Opinion by Consumer Advocate Tim Bolen
The New York ad agency that actually runs the US “quackbuster” operation has to be, this week, taking extra blood-pressure medication, avoiding telephone calls from angry clients demanding to know why the “Plan of ’96” isn’t going to work as promised, anymore.
Why? Because the State of Washington took the “Ongom” decision to the US Supreme Court and that Court UPHELD the Washington Supreme Court decision. This is very good for cutting-edge heath professionals, and very bad for those trying to stop innovation in health care.
For years, nationwide in the US, State Health Boards (Medical, Dental, Chiropractic, Psychology, Physical Therapy, etc.), and others, would get offers from the “quackbuster” scam operation to “help them prosecute cutting-edge health practitioners – for a fee.” The “package deal” would include services to help set up the case, write the formal “Accusation” in the most flaming language possible, distribute the “Accusation,” with commentary, to the Press so as to ruin the practitioner publicly, and testify as an “expert witness” in the hearing. For the “quackbuster” front-men it became quite a lucrative cottage industry.
One example, I remember, was when little Bobbie Baratz (Robert S. Baratz MD, DDS, PhD) put a $72,000 package together for the Wisconsin Department of Regulation & Licensing (DORL) attacking Green Bay MD Eleazar Kadile, his wife, his beliefs, etc. Baratz was blown out of the case when Kadile’s strategy/legal team analyzed Baratz’s Resume/CV and asked the Judge in the case, for a three-day “credibility hearing” on Baratz. The Judge granted the hearing – and that was the end of the case. Baratz sank himself with his own testimony. It was fun to watch. You can read about that day by clicking here.
So, what does this have to do with “Ongom?” And what’s “Ongom?”
“Ongom,” or in its full case name, “Ongom v. State of Washington Department of Health, Office of Professional Standards.” is the most important Court decision in the history of “Administrative Law” in the United States. Why? Because it changed the rules, making it much tougher for State prosecutors to harass health, or any licensed, or unlicensed, professionals by using, and abusing, the system. Much, much, tougher. In short, it changed the “level of evidence” required to discipline professionals.
How? Like this – There are three levels of evidence standards used in the US Court System. From the lowest to the highest they read like this: (1) “Preponderance of Evidence,” (2) “Clear and Convincing Evidence,” and (3) “Evidence Beyond a Reasonable Doubt.” Generally, the first two are used in Civil Court cases, whereas the last is used in Criminal Court cases.
For years the “Preponderance of Evidence” standard was used in State Administrative law hearings. But since “Ongom” that’s no longer permitted. The higher standard, the “Clear and Convincing Evidence” standard must be used. What’s the difference? A lot.
Black’s Law Dictionary defines “Preponderance of Evidence” as “The greater weight of the evidence; superior evidentiary weight that, though not sufficient to free the mind wholly from all reasonable doubt, is still sufficient to incline a fair and impartial mind to one side of the issue instead of the other. This is the burden of proof in a civil trial, in which the jury is instructed to find for the party, that on the whole, has the stronger evidence, however slight the edge may be.”
Then, Black’s Law Dictionary defines “Clear and Convincing Evidence” as “Evidence indicating that the thing to be proved is highly probable or reasonably certain.
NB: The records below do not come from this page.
(** The literal prefix of a program. *)
Lemma prefix_cases st en r : re_ok r -> prefix_len (prefix_of (program st en r)) = 0 \/
  exists arg ps rest, get (program st en r) 0 = Some (RE_OP_ANYSTAR, arg) /\ code_at (program st en r) 1 ((lit <$> ps) ++ rest) /\ Forall letter ps /\ ps <> [] /\
    prefix_len (prefix_of (program st en r)) = zlen (utf8 ps) /\ slice (z_init (regex_of (program st en r))) 0 (zlen (utf8 ps)) = Ok (utf8 ps).
Proof.
  intros Hok. cbn [regex_of z_init]. unfold program. assert (Forall (fun e : Op * Z => e.1 = RE_OP_MATCH -> letter e.2) (code (body st r))) as HC by (apply code_all; [done|done|by apply body_ok]).
  destruct (code (body st r)) as [|[op arg] C] eqn:EC; [left; by destruct en|]. cbn [app prefix_of]. destruct op; try by left. apply Forall_cons in HC as [_ HC].
  destruct (literals_collected C (tail_code en) HC ltac:(destruct en; auto) []) as (ps & zs & rest & -> & Hz & -> & Hps). cbn [app]. rewrite prefix_len_spec by done.
  destruct ps as [|p0 ps]; [by left|]. right. exists arg, (p0 :: ps), (rest ++ tail_code en). split_and!; try done.
  - rewrite <- app_assoc. pose proof (code_at_self [(RE_OP_ANYSTAR, arg)] ((lit <$> p0 :: ps) ++ rest ++ tail_code en) []) as H. by rewrite app_nil_r in H.
  - rewrite slice_Ok; [|pose proof (zlen_nonneg (utf8 (p0 :: ps))); lia|rewrite !zlen_app; pose proof (zlen_nonneg zs); pose proof (zlen_nonneg (zrep (12 - (zlen (utf8 (p0 :: ps)) + zlen zs)) 0)); lia].
    f_equal. rewrite <- app_assoc. apply (sub_app_exact []); [done|done].
Qed.

(** The matcher on a text. *)
Lemma matches_found st en r cs : re_ok r -> Forall letter cs -> zlen (program st en r) <= 2 ^ 16 ->
  exists b, matches (regex_of (program st en r)) (utf8 cs) false = Ok b /\ (b = true <-> found st en r cs).
Proof.
  intros Hok Hcs Hlen. pose proof (program_wf st en r Hlen) as Hwf. pose proof (accepts_found st en r cs) as Hacc. pose proof (prefix_cases st en r Hok) as Hpre.
  assert (plain (program st en r)) as Hpl.
  { apply Forall_app. split; [apply code_all; [done|done|by apply body_ok]|]. destruct en; cbn [tail_code]; rewrite ?Forall_cons, Forall_nil; done. }
  set (prog := program st en r) in *.
  assert (forall a b cp, cs = a ++ b -> cp <> 0 -> (accepts prog cp b 0 <-> found st en r cs) ->
    exists x, (let* o := input_loop (S (S (length (utf8 cs)))) prog (utf8 cs) (zlen (utf8 a)) cp false (re_add_state [] 0) in match o with None => Ok true | Some nx => final_states prog nx end) = Ok x /\ (x = true <-> found st en r cs)) as Hrun.
  { intros a b cp E Hcp Hiff. assert (Forall letter b) as Hb by (rewrite E, Forall_app in Hcs; tauto). assert (length b <= length (utf8 cs))%nat as Hlb.
    { rewrite E, utf8_app, length_app. clear -Hb. induction Hb as [|c b [Sc _] _ IH]; [cbn; lia|]. rewrite utf8_cons, length_app. destruct (encode_shape c Sc) as (x & l & -> & _). cbn in *. lia. }
    assert (states (zlen prog) [0]) as Hst by (split; [apply NoDup_singleton|]; constructor; [|constructor]; pose proof (wf_len _ Hwf); lia).
    destruct (input_loop_decides prog Hwf false (utf8 cs) b (zlen (utf8 a)) cp [0] (S (S (length (utf8 cs))))) as (o & x & Eo & Hx & Hb'); [rewrite E, utf8_app; by apply utf8_spells|done|done|lia|].
    change (re_add_state [] 0) with [0]. rewrite Eo. bind_step. exists x. split; [destruct o; congruence|]. rewrite Hb', <- Hiff. split; [intros (s & Hs & H); by apply list_elem_of_singleton in Hs as ->|]. intros H. exists 0. split; [by left|done]. }
  unfold matches. rewrite c_string_id by (by apply utf8_nonzero). change (n_init (regex_of prog)) with (prefix_len (prefix_of prog)). change (re_prog (regex_of prog)) with prog.
  destruct Hpre as [-> |(arg & ps & rest & Hh & Hc & Hps & Hne & -> & Hsl)].
  - cbn [Z.ltb Z.compare]. bind_step. apply (Hrun [] cs); [done|done|by apply Hacc].
  - assert (0 < zlen (utf8 ps)) as Hpos. { destruct ps as [|p ps]; [done|]. apply Forall_cons in Hps as [[Sp _] _]. rewrite utf8_cons, zlen_app. destruct (encode_shape p Sp) as (x & l & -> & _). rewrite zlen_cons. pose proof (zlen_nonneg l). pose proof (zlen_nonneg (utf8 ps)). lia. }
    destruct (Z.ltb_spec 0 (zlen (utf8 ps))); [|lia]. rewrite Hsl. bind_step. destruct (find_prefix_text cs ps Hcs Hps Hne) as (o & -> & Ho). do 2 bind_step. destruct o as [k|].
    + destruct Ho as (a & b & E & -> & Hfirst). apply (Hrun a b); [done|done|]. rewrite <- (Hacc RE_START) by done. rewrite E. symmetry. rewrite E in Hfirst. by apply (skip_sound prog Hpl arg Hh ps rest).
    + exists false. split; [done|]. split; [done|]. intros Hf. apply (Hacc RE_START) in Hf; [|done..]. destruct (anystar_split prog arg Hh _ _ Hf) as (u & v & cp & E & Hv). apply code_at_app in Hc as [Hc _].
      destruct (literals_read prog ps 1 cp v Hps Hc Hv) as (w & ->). by destruct (Ho u w).
Qed.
This is a greater burden than preponderance of the evidence, the standard applied in most civil trials, but less than evidence beyond a reasonable doubt, the norm for criminal trials.”
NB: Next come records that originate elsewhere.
Lemma esc_char_hex pre h1 h2 v1 v suf p : re_hex h1 0 = Some v1 -> re_hex h2 v1 = Some v ->
  esc_char (St (pre ++ 120 :: h1 :: h2 :: suf) (zlen pre) p) = Ok (v, St (pre ++ 120 :: h1 :: h2 :: suf) (zlen pre + 3) p).
Proof.
  intros H1 H2. unfold esc_char, hex_esc. cbn [c_z c_i]. rewrite zlen_app, !zlen_cons. pose proof (zlen_nonneg suf). destruct (Z.leb_spec (zlen pre + (zlen suf + 1 + 1 + 1)) (zlen pre)); [lia|]. rewrite idx_prog. repeat bind_step. cbn [Z.eqb Pos.eqb andb]. repeat bind_step.
  destruct (Z.ltb_spec (zlen pre + Z.of_nat 2) (zlen pre + (zlen suf + 1 + 1 + 1))); [|lia].
  rewrite (hex_run_two _ _ h1 h2 v1 v); [|..|done|done].
  - repeat bind_step. unfold at_i. cbn. by rewrite <- Z.add_assoc.
  - replace (zlen pre + 1) with (zlen (pre ++ [120])) by apply zlen_snoc. replace (pre ++ 120 :: h1 :: h2 :: suf) with ((pre ++ [120]) ++ h1 :: h2 :: suf) by assoc. apply idx_prog.
  - replace (zlen pre + 1 + 1) with (zlen (pre ++ [120; h1])) by (rewrite zlen_app; unfold zlen; cbn; lia). replace (pre ++ 120 :: h1 :: h2 :: suf) with ((pre ++ [120; h1]) ++ h2 :: suf) by assoc. apply idx_prog.
Qed.

Lemma class_char_read b v : class_char b v -> forall pre suf p, exists ch c1, next_char (St (pre ++ b ++ suf) (zlen pre) p) = Ok (ch, c1) /\ ch <> 0 /\ ch <> 91 /\
  (if ch =? 92 then esc_char c1 else Ok (ch, c1)) = Ok (v, St (pre ++ b ++ suf) (zlen pre + zlen b) p).
Proof.
  intros [c [Hs Hc] Hm|e v' He] pre suf p.
  - eexists _, _. split; [by apply next_char_mid|]. unfold class_metachars in Hm. split; [done|]. split; [intros ->; set_solver|]. destruct (Z.eqb_spec c 92) as [->|]; [set_solver|done].
  - eexists _, _. split; [cbn [app]; by apply next_char_ascii|]. split; [done|]. split; [done|]. cbn [Z.eqb Pos.eqb app].
    replace (pre ++ 92 :: e :: suf) with ((pre ++ [92]) ++ e :: suf) by assoc. replace (zlen pre + 1) with (zlen (pre ++ [92])) by apply zlen_snoc. rewrite (esc_char_mid _ _ _ _ _ He). f_equal. f_equal. f_equal. rewrite zlen_snoc. unfold zlen. cbn. lia.
Qed.

(** The byte after a member of a class starts another one or closes it. *)
Definition class_next (suf : bytes) : Prop := exists x l, suf = x :: l /\ x <> 45.

Lemma class_char_first b v : class_char b v -> exists x l, b = x :: l /\ x <> 45 /\ x <> 93 /\ x <> 94.
Proof.
  intros [c Hc Hm|e v' He]; [|by exists 92, [e]]. destruct (encode_first c class_metachars Hc Hm) as (x & l & E & Hx); [repeat constructor; lia|]. exists x, l. unfold class_metachars in Hx. split; [done|]. split_and!; intros ->; set_solver.
Qed.

Lemma member_first b m : member_of b m -> exists x l, b = x :: l /\ x <> 45 /\ x <> 93 /\ x <> 94.
Proof. intros [b' v H|b' lo b'' hi H _]; destruct (class_char_first _ _ H) as (x & l & -> & Hx); [by exists x, l|by exists x, (l ++ 45 :: b'')]. Qed.

Lemma members_first bs ms : members_of bs ms -> exists x l, bs = x :: l /\ x <> 45 /\ x <> 93 /\ x <> 94.
Proof. intros [b m H|b m bs' ms' H _]; destruct (member_first _ _ H) as (x & l & -> & Hx); [by exists x, l|by exists x, (l ++ bs')]. Qed.

Lemma scalar_arg v : letter v -> - 2 ^ 31 <= v < 2 ^ 31.
Proof. intros [[H _] _]. lia. Qed.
But what does this mean, practically, for health professionals?
Well, for one thing, it means that, as of April 23, 2007, the date of the US Supreme Court decision in “Ongom,” anything, and everything, on quackwatch.com is not usable in a State Administrative Hearing – nor can it be used even to bring charges, or an accusation against a health professional. A prosecutor, a Board, or State employee, knowingly using such unacceptable evidence is risking their personal assets, for such an action can, and should, be used to breach their “immunity.”
A Defendant, or Respondent, has every right, now, to go after the State if they use quackwatch drivel. Why? Two reasons: (1) There is no“science” in quackwatch offerings. Hence, there is no valid information. So, it can’t make the evidence standard. (2) Barrett, himself, has been officially declared, in a PUBLISHED Appeals court decision, to be “biased, and unworthy of credibility.”
For another thing, it means that no “quackbuster” bozo can have anything to do with an Administrative hearing anymore. They no longer have the qualifications to offer anything at hearing. And THAT means that those of you out there that may be currently “being investigated” have a new move on your chessboard. It’s this – Send an immediate Public Record Act request to the department “investigating” you. Demand that they provide you with any, and all, communications with (1) Stephen Barrett and quackwatch.com, (2) the Federation of State Medical Boards, or (3) anyone outside of their own organization on the subject they are “investigating” you for. They are required by law to give you this information. If you find any of that – go after the so-called Investigator for “due process” violations immediately.